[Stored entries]

★ ★ ★ ★ ★

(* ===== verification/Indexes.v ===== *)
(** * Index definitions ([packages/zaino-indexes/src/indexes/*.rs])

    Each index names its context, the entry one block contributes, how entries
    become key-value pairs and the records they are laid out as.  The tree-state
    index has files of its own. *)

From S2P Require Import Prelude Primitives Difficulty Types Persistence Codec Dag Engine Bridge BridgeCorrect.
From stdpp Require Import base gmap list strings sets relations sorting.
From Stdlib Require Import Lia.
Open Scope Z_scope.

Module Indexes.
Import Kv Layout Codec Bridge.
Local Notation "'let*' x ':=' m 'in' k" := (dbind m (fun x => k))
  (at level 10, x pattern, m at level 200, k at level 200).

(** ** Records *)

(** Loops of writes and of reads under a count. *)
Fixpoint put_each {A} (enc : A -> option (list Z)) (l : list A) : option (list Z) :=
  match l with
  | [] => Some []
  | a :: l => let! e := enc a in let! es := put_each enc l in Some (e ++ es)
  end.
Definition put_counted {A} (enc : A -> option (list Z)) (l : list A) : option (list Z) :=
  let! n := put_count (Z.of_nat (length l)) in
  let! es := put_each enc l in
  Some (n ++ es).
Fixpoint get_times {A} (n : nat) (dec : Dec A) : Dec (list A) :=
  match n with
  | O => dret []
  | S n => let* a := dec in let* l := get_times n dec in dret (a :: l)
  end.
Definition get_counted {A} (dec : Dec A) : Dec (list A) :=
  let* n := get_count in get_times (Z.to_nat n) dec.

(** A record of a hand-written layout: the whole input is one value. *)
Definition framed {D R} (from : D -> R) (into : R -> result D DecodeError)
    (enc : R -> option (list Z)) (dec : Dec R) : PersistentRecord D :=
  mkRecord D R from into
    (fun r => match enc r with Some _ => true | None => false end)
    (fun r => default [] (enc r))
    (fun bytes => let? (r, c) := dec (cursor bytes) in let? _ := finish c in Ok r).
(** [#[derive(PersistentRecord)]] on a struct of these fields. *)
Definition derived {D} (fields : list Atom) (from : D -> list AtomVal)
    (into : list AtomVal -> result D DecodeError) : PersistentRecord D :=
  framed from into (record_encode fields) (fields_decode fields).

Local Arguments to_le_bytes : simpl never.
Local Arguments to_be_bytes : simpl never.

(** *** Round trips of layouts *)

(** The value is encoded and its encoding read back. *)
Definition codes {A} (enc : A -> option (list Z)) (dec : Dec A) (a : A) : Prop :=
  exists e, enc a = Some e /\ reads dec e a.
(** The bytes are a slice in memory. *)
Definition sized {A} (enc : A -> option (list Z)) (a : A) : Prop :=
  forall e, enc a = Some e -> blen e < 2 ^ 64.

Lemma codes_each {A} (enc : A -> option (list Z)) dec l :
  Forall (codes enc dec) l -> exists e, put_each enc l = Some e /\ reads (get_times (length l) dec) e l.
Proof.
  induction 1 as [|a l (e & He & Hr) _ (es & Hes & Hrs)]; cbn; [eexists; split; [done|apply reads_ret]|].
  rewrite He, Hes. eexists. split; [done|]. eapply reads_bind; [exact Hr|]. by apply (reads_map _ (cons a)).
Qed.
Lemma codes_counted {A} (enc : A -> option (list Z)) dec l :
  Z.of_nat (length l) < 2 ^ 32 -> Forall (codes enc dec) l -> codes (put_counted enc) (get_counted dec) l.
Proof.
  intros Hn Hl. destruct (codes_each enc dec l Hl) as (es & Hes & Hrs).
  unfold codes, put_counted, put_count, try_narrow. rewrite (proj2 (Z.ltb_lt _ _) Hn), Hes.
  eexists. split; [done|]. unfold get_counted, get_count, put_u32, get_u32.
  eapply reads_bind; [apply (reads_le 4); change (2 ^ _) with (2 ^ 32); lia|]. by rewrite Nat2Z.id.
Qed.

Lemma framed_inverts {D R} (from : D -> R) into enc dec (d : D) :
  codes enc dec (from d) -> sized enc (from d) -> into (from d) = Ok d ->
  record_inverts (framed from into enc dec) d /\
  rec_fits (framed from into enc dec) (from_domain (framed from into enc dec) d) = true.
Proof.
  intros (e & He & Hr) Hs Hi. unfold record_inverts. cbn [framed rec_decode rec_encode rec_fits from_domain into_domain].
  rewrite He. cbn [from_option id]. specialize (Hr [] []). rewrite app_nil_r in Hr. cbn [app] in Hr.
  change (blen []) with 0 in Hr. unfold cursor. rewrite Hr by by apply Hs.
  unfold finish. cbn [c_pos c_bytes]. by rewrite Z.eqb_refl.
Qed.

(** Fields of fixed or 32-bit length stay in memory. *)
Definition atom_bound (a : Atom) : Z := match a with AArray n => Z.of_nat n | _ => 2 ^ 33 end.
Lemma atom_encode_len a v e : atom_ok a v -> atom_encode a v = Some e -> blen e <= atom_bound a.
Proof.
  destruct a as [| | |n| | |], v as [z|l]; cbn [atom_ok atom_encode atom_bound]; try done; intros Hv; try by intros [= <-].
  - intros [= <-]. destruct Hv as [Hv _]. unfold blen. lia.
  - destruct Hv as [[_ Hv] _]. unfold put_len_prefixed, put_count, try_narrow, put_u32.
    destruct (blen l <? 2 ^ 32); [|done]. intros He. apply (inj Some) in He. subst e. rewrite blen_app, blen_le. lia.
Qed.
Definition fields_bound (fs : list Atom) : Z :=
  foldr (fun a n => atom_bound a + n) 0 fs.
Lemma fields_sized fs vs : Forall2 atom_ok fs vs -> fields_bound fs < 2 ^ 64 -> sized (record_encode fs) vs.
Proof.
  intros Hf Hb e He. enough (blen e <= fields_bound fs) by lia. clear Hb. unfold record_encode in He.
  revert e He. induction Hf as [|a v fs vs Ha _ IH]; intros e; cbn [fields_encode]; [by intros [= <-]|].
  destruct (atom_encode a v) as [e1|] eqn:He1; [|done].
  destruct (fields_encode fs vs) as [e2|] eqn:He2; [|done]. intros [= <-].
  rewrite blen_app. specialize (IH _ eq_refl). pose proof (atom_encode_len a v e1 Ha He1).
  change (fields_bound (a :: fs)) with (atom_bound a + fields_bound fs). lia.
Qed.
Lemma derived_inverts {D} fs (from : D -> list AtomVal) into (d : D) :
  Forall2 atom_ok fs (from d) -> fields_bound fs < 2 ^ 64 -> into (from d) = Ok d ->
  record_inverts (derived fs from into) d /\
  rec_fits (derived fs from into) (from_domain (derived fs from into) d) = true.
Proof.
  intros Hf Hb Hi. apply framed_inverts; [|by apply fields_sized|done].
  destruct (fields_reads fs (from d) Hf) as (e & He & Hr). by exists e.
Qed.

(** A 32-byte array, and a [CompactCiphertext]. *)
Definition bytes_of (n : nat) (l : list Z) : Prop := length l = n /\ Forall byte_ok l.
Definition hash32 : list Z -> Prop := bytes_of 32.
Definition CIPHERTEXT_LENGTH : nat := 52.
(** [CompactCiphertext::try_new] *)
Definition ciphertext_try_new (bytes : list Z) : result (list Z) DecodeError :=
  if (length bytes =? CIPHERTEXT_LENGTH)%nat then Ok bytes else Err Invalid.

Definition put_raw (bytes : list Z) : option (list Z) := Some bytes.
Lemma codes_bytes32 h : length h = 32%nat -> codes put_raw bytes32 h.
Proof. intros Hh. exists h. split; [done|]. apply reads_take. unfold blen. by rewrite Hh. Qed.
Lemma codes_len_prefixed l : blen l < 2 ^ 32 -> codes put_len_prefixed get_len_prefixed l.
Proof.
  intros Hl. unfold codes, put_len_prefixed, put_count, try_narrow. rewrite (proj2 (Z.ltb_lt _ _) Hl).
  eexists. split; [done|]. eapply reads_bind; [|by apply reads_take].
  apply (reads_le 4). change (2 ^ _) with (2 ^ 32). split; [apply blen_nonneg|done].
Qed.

★ ★ ★ ★ ★

## What this task involves
Using the data above, return each line that includes the word "Import".

## Exercise response
From S2P Require Import Prelude Primitives Difficulty Types Persistence Codec Dag Engine Bridge BridgeCorrect.
From stdpp Require Import base gmap list strings sets relations sorting.
From Stdlib Require Import Lia.
Import Kv Layout Codec Bridge.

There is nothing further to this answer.